A drink-drive case involving a Gisborne sportswoman originally granted name suppression and a discharge without conviction is back before the courts as the polocrosse player appeals her conviction.
Casey Anne Mullany, 29, who represented New Zealand internationally in 2007, became the unnamed subject of nationwide controversy earlier this year when she was granted reprieves for a charge of driving with excess breath-alcohol.
Mullany was caught driving at twice the legal breath alcohol limit in November last year in Gisborne following an argument with her ex-fiance.
She later admitted she had been "unlawful and stupid" but asked for a discharge without conviction because she was having a "bad time" after breaking up with her boyfriend and was "sad". She also feared the effect a conviction would have on her international sporting career.
Judge Graham Hubble was persuaded by defence counsel Marcia Insley's submissions that a conviction and identification of her client might preclude Mullany from international prospects within an elite sport in which she had excelled, despite her modest Maori upbringing.
Police later won a High Court appeal to have the matter reheard by another District Court judge.
Mullany returned from Britain (where she was working in the polo industry) during November to appear before Judge Tony Adeane.
He lifted suppression and disqualified her from driving for the mandatory minimum period of nine months.
Judge Adeane cut short Mrs Insley's submissions, urging her not to risk placing her client further in the spotlight. There was still no concrete evidence presented of actual consequences for Mullany, should the conviction endure, he said. She had been given the earlier reprieves unfairly.
People from all walks of life had been similarly convicted, without ruinous effects on their careers, he had said.
But Mrs Insley immediately lodged another appeal.
She appeared in the High Court at Gisborne yesterday, assisted by Auckland drink-drive specialist lawyer Zahir Mohamed.
In a hearing that took more than an hour, Justice Murray Gilbert pressed the defence duo to identify the evidence of actual consequences for Mullany that they believed Judge Adeane had overlooked.
Mrs Insley said the time and investment Mullany put into her sport was equivalent to that for which young people studying at university for professional careers were sometimes given such reprieves.
Mullany's participation in such high-level sport was important to New Zealand and brought much enjoyment to New Zealanders.
She might be selected for the 2015 Polocrosse World Cup, which might be held in Canada - a country that would prohibit her from entering with a drink-drive conviction.

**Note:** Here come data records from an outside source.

(** A base64 field that does not decode. *)
Definition bad_field (st : Engine) (who : Identity) (event key_name ip message : string) :
    Reply * Engine :=
  (Some (400, TError message), emit st who event key_name "failure" message ip).

Definition encrypt_handler (st : Engine) (rng : option string) (key_name : string)
    (headers : HeaderMap) (plaintext_b64 : string) : Reply * Engine :=
  guarded st headers "transit.encrypt" key_name "write" ("transit/encrypt/" +:+ key_name)
    (fun who ip =>
       match b64_decode plaintext_b64 with
       | Err _ => bad_field st who "transit.encrypt" key_name ip "plaintext must be valid base64"
       | Ok plaintext =>
           match get_key st.(key_store) who.(tenant_id) key_name with
           | Err e => conclude st who "transit.encrypt" key_name ip (Err e) (fun c => (200, TCiphertext c))
           | Ok key =>
               match encrypt rng key plaintext with
               | None => (None, st)
               | Some r => conclude st who "transit.encrypt" key_name ip r
                             (fun c => (200, TCiphertext c))
               end
           end
       end).

Definition decrypt_handler (st : Engine) (key_name : string) (headers : HeaderMap)
    (ciphertext : string) : Reply * Engine :=
  guarded st headers "transit.decrypt" key_name "read" ("transit/decrypt/" +:+ key_name)
    (fun who ip =>
       conclude st who "transit.decrypt" key_name ip
         (key ← get_key st.(key_store) who.(tenant_id) key_name; decrypt key ciphertext)
         (fun p => (200, TPlaintext (b64_encode p)))).

Definition sign_handler (st : Engine) (key_name : string) (headers : HeaderMap)
    (data_b64 : string) : Reply * Engine :=
  guarded st headers "transit.sign" key_name "write" ("transit/sign/" +:+ key_name)
    (fun who ip =>
       match b64_decode data_b64 with
       | Err _ => bad_field st who "transit.sign" key_name ip "data must be valid base64"
       | Ok data =>
           match get_key st.(key_store) who.(tenant_id) key_name with
           | Err e => conclude st who "transit.sign" key_name ip (Err e) (fun s => (200, TSignature s))
           | Ok key =>
               match (material ← current_material key; sign_data material data) with
               | None => (None, st)
               | Some s => conclude st who "transit.sign" key_name ip (Ok s)
                             (fun s => (200, TSignature s))
               end
           end
       end).

Definition verify_handler (st : Engine) (key_name : string) (headers : HeaderMap)
    (data_b64 signature : string) : Reply * Engine :=
  guarded st headers "transit.verify" key_name "read" ("transit/verify/" +:+ key_name)
    (fun who ip =>
       match b64_decode data_b64 with
       | Err _ => bad_field st who "transit.verify" key_name ip "data must be valid base64"
       | Ok data =>
           match get_key st.(key_store) who.(tenant_id) key_name with
           | Err e => conclude st who "transit.verify" key_name ip (Err e) (fun v => (200, TValid v))
           | Ok key =>
               match (material ← current_material key; verify_data material data signature) with
               | None => (None, st)
               | Some v => conclude st who "transit.verify" key_name ip (Ok v)
                             (fun v => (200, TValid v))
               end
           end
       end).

Definition rewrap_handler (st : Engine) (rng : option string) (key_name : string)
    (headers : HeaderMap) (ciphertext : string) : Reply * Engine :=
  guarded st headers "transit.rewrap" key_name "write" ("transit/rewrap/" +:+ key_name)
    (fun who ip =>
       match get_key st.(key_store) who.(tenant_id) key_name with
       | Err e => conclude st who "transit.rewrap" key_name ip (Err e) (fun c => (200, TCiphertext c))
       | Ok key =>
           match rewrap rng key ciphertext with
           | None => (None, st)
           | Some r => conclude st who "transit.rewrap" key_name ip r
                         (fun c => (200, TCiphertext c))
           end
       end).

(** The one handler that audits refusals only. *)
Definition list_keys_handler (st : Engine) (headers : HeaderMap) : Reply * Engine :=
  guarded st headers "transit.key.list" "" "read" "transit/keys"
    (fun who _ => (Some (200, TKeys (list_keys st.(key_store) who.(tenant_id))), st)).

Definition create_key_handler (st : Engine) (now : Z) (fresh key_name : string)
    (headers : HeaderMap) : Reply * Engine :=
  guarded st headers "transit.key.create" key_name "write" ("transit/keys/" +:+ key_name)
    (fun who ip =>
       let '(r, store') := create_key st.(key_store) now fresh who.(tenant_id) key_name in
       conclude {| key_store := store'; audit_log := st.(audit_log) |} who "transit.key.create"
         key_name ip r (fun _ => (201, TCreated key_name "aes256-gcm"))).

Definition rotate_key_handler (st : Engine) (fresh key_name : string) (headers : HeaderMap) :
    Reply * Engine :=
  guarded st headers "transit.key.rotate" key_name "write"
    ("transit/keys/" +:+ key_name +:+ "/rotate")
    (fun who ip =>
       let '(r, store') := rotate_key st.(key_store) fresh who.(tenant_id) key_name in
       conclude {| key_store := store'; audit_log := st.(audit_log) |} who "transit.key.rotate"
         key_name ip r (fun v => (200, TRotated key_name v))).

Mrs Insley also drew attention to comments in an affidavit-type email from Mullany's former employer. In it, the employer said Mullany was a highly-regarded polo horse groom but her prospects might be affected by a conviction. It could stop her from being able to enter some countries where horses in her care might be sent for overseas competitions.
People of high standing in society, who participated in the sport, might be distrusting of someone with such a conviction and therefore might not hire her.
Crown solicitor Kim Laurenson said the forecast consequences were purely speculative. The information on which they were based was not authoritative enough for a court proceeding.
Information regarding entry criteria for Canada had been downloaded from Wikipedia when it should have more appropriately come, for instance, in the form of an affidavit from a consulate official.
Justice Gilbert reserved his decision.